▸ **Required work**:
Hand back each record exactly as you find it.

▸ **Collected data**:

☆ ☆ ☆ ☆ ☆ ☆ ☆

(** * gcsfuse: the file system coordinator of fs/fs.go

    A shallow embedding of [fs/fs.go]: the [fileSystem] struct, its
    constructor, the helpers and the [fuse.FileSystem] methods, followed
    by the properties of the identifier tables that the design document
    states about them.

    Conventions.
    - [fuse.InodeID] and [fuse.HandleID] are [uint64]: they are modelled
      as [Z] and every increment is reduced modulo [2^64].
    - A Go map is a [gmap]; reading an absent key gives the zero value
      ([nil] for the pointer and interface values stored here), which is
      [None] of the lookup.
    - A Go result pair [(resp, err)] is kept as a pair of options, [None]
      being [nil]; a run-time panic is a separate outcome.
    - Every method takes [fs.mu] for its whole body, so calls are
      serialised and a call is one transition of the struct.  A panic
      unwinds through the deferred [Unlock]; what the call wrote before
      it is in the struct when the invariants are checked there, so a
      transition keeps the state of a panicking call too.
    - Nothing in the file system recovers from a panic: it ends the
      process.  [program] serves calls up to and including the first
      that panics.  [run] serves every call, whatever the outcome of the
      ones before; each state of [program] is one of [run], so what is
      proved of every [run] holds of the program. *)

From Stdlib Require Import ZArith String Ascii List Lia.
From stdpp Require Import base option gmap strings list fin_maps.

Local Open Scope string_scope.
Local Open Scope Z_scope.

(** ** Collaborators *)

Definition error := string.

(** [fuse.RootInodeID], the identifier the kernel uses for the root. *)
Definition RootInodeID : Z := 1.

Definition uint64_modulus : Z := 18446744073709551616.

(** [x++] on a [uint64]. *)
Definition incr64 (x : Z) : Z := (x + 1) mod uint64_modulus.

(** [*inode.DirInode] as fs.go sees it: what [ID()] and [Name()] return.
    The constructor is called once per name (the name index is consulted
    first and never loses a key), so two pointers are equal exactly when
    these two components are. *)
Record DirInode := mkDirInode { dirID : Z; dirName : string }.

(** [inode.NewDirInode(bucket, id, name)]. *)
Definition NewDirInode (id : Z) (name : string) : DirInode :=
  mkDirInode id name.

(** [*inode.FileInode]; fs.go only ever asks for its [ID()]. *)
Record FileInode := mkFileInode { fileID : Z }.

(** The dynamic type of a non-nil [inode.Inode]. *)
Inductive Inode :=
| IDir (d : DirInode)
| IFile (f : FileInode).

Definition ID (i : Inode) : Z :=
  match i with
  | IDir d => dirID d
  | IFile f => fileID f
  end.

(** [fuse.InodeAttributes]. *)
Record InodeAttributes := mkAttrs {
  Size : Z;
  Mode : Z;
  Mtime : Z;
  Uid : Z;
  Gid : Z
}.

Definition withOwner (a : InodeAttributes) (u g : Z) : InodeAttributes :=
  mkAttrs (Size a) (Mode a) (Mtime a) u g.

(** [*storage.Object]; fs.go reads its [Name]. *)
Record Object := mkObject { objName : string }.

(** [*dirHandle], created by [newDirHandle(in)]. *)
Record dirHandle := mkDirHandle { handleDir : DirInode }.

Definition newDirHandle (d : DirInode) : dirHandle := mkDirHandle d.

Record ReadDirRequest := mkReadDirRequest {
  rdHandle : Z;
  rdOffset : Z
}.

Record ReadDirResponse := mkReadDirResponse { rdData : list string }.

(** What the bucket and the handle logic answer during one call.  These
    calls leave the coordinator's collections alone; their answers may
    differ from one call to the next, so each request carries its own. *)
Record World := mkWorld {
  LookUpChild : DirInode -> string -> option Object * option error;
  Attributes : DirInode -> InodeAttributes * option error;
  handleReadDir :
    dirHandle -> ReadDirRequest -> option ReadDirResponse * option error
}.

(** ** The struct *)

(** The mutable state of [fileSystem].  The dependencies [clock] and
    [bucket] are fixed at construction and [mu] is the lock; the values
    of [handles], declared [interface{}], are the [*dirHandle] that
    [OpenDir] stores. *)
Record fileSystem := mkFS {
  uid : Z;
  gid : Z;
  inodes : gmap Z Inode;
  nextInodeID : Z;
  dirNameIndex : gmap string DirInode;
  handles : gmap Z dirHandle;
  nextHandleID : Z
}.

Definition NewFileSystem : fileSystem :=
  let root := NewDirInode RootInodeID "" in
  {| uid := 0;
     gid := 0;
     inodes := <[RootInodeID := IDir root]> ∅;
     nextInodeID := RootInodeID + 1;
     dirNameIndex := <["" := root]> ∅;
     handles := ∅;
     nextHandleID := 0 |}.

☆ ☆ ☆ ☆ ☆ ☆ ☆

▸ **Exercise answer**:
(** * gcsfuse: the file system coordinator of fs/fs.go

    A shallow embedding of [fs/fs.go]: the [fileSystem] struct, its
    constructor, the helpers and the [fuse.FileSystem] methods, followed
    by the properties of the identifier tables that the design document
    states about them.

    Conventions.
    - [fuse.InodeID] and [fuse.HandleID] are [uint64]: they are modelled
      as [Z] and every increment is reduced modulo [2^64].
    - A Go map is a [gmap]; reading an absent key gives the zero value
      ([nil] for the pointer and interface values stored here), which is
      [None] of the lookup.
    - A Go result pair [(resp, err)] is kept as a pair of options, [None]
      being [nil]; a run-time panic is a separate outcome.
    - Every method takes [fs.mu] for its whole body, so calls are
      serialised and a call is one transition of the struct.  A panic
      unwinds through the deferred [Unlock]; what the call wrote before
      it is in the struct when the invariants are checked there, so a
      transition keeps the state of a panicking call too.
    - Nothing in the file system recovers from a panic: it ends the
      process.  [program] serves calls up to and including the first
      that panics.  [run] serves every call, whatever the outcome of the
      ones before; each state of [program] is one of [run], so what is
      proved of every [run] holds of the program. *)

From Stdlib Require Import ZArith String Ascii List Lia.
From stdpp Require Import base option gmap strings list fin_maps.

Local Open Scope string_scope.
Local Open Scope Z_scope.

(** ** Collaborators *)

Definition error := string.

(** [fuse.RootInodeID], the identifier the kernel uses for the root. *)
Definition RootInodeID : Z := 1.

Definition uint64_modulus : Z := 18446744073709551616.

(** [x++] on a [uint64]. *)
Definition incr64 (x : Z) : Z := (x + 1) mod uint64_modulus.

(** [*inode.DirInode] as fs.go sees it: what [ID()] and [Name()] return.
    The constructor is called once per name (the name index is consulted
    first and never loses a key), so two pointers are equal exactly when
    these two components are. *)
Record DirInode := mkDirInode { dirID : Z; dirName : string }.

(** [inode.NewDirInode(bucket, id, name)]. *)
Definition NewDirInode (id : Z) (name : string) : DirInode :=
  mkDirInode id name.

(** [*inode.FileInode]; fs.go only ever asks for its [ID()]. *)
Record FileInode := mkFileInode { fileID : Z }.

(** The dynamic type of a non-nil [inode.Inode]. *)
Inductive Inode :=
| IDir (d : DirInode)
| IFile (f : FileInode).

Definition ID (i : Inode) : Z :=
  match i with
  | IDir d => dirID d
  | IFile f => fileID f
  end.

(** [fuse.InodeAttributes]. *)
Record InodeAttributes := mkAttrs {
  Size : Z;
  Mode : Z;
  Mtime : Z;
  Uid : Z;
  Gid : Z
}.

Definition withOwner (a : InodeAttributes) (u g : Z) : InodeAttributes :=
  mkAttrs (Size a) (Mode a) (Mtime a) u g.

(** [*storage.Object]; fs.go reads its [Name]. *)
Record Object := mkObject { objName : string }.

(** [*dirHandle], created by [newDirHandle(in)]. *)
Record dirHandle := mkDirHandle { handleDir : DirInode }.

Definition newDirHandle (d : DirInode) : dirHandle := mkDirHandle d.

Record ReadDirRequest := mkReadDirRequest {
  rdHandle : Z;
  rdOffset : Z
}.

Record ReadDirResponse := mkReadDirResponse { rdData : list string }.

(** What the bucket and the handle logic answer during one call.  These
    calls leave the coordinator's collections alone; their answers may
    differ from one call to the next, so each request carries its own. *)
Record World := mkWorld {
  LookUpChild : DirInode -> string -> option Object * option error;
  Attributes : DirInode -> InodeAttributes * option error;
  handleReadDir :
    dirHandle -> ReadDirRequest -> option ReadDirResponse * option error
}.

(** ** The struct *)

(** The mutable state of [fileSystem].  The dependencies [clock] and
    [bucket] are fixed at construction and [mu] is the lock; the values
    of [handles], declared [interface{}], are the [*dirHandle] that
    [OpenDir] stores. *)
Record fileSystem := mkFS {
  uid : Z;
  gid : Z;
  inodes : gmap Z Inode;
  nextInodeID : Z;
  dirNameIndex : gmap string DirInode;
  handles : gmap Z dirHandle;
  nextHandleID : Z
}.

Definition NewFileSystem : fileSystem :=
  let root := NewDirInode RootInodeID "" in
  {| uid := 0;
     gid := 0;
     inodes := <[RootInodeID := IDir root]> ∅;
     nextInodeID := RootInodeID + 1;
     dirNameIndex := <["" := root]> ∅;
     handles := ∅;
     nextHandleID := 0 |}.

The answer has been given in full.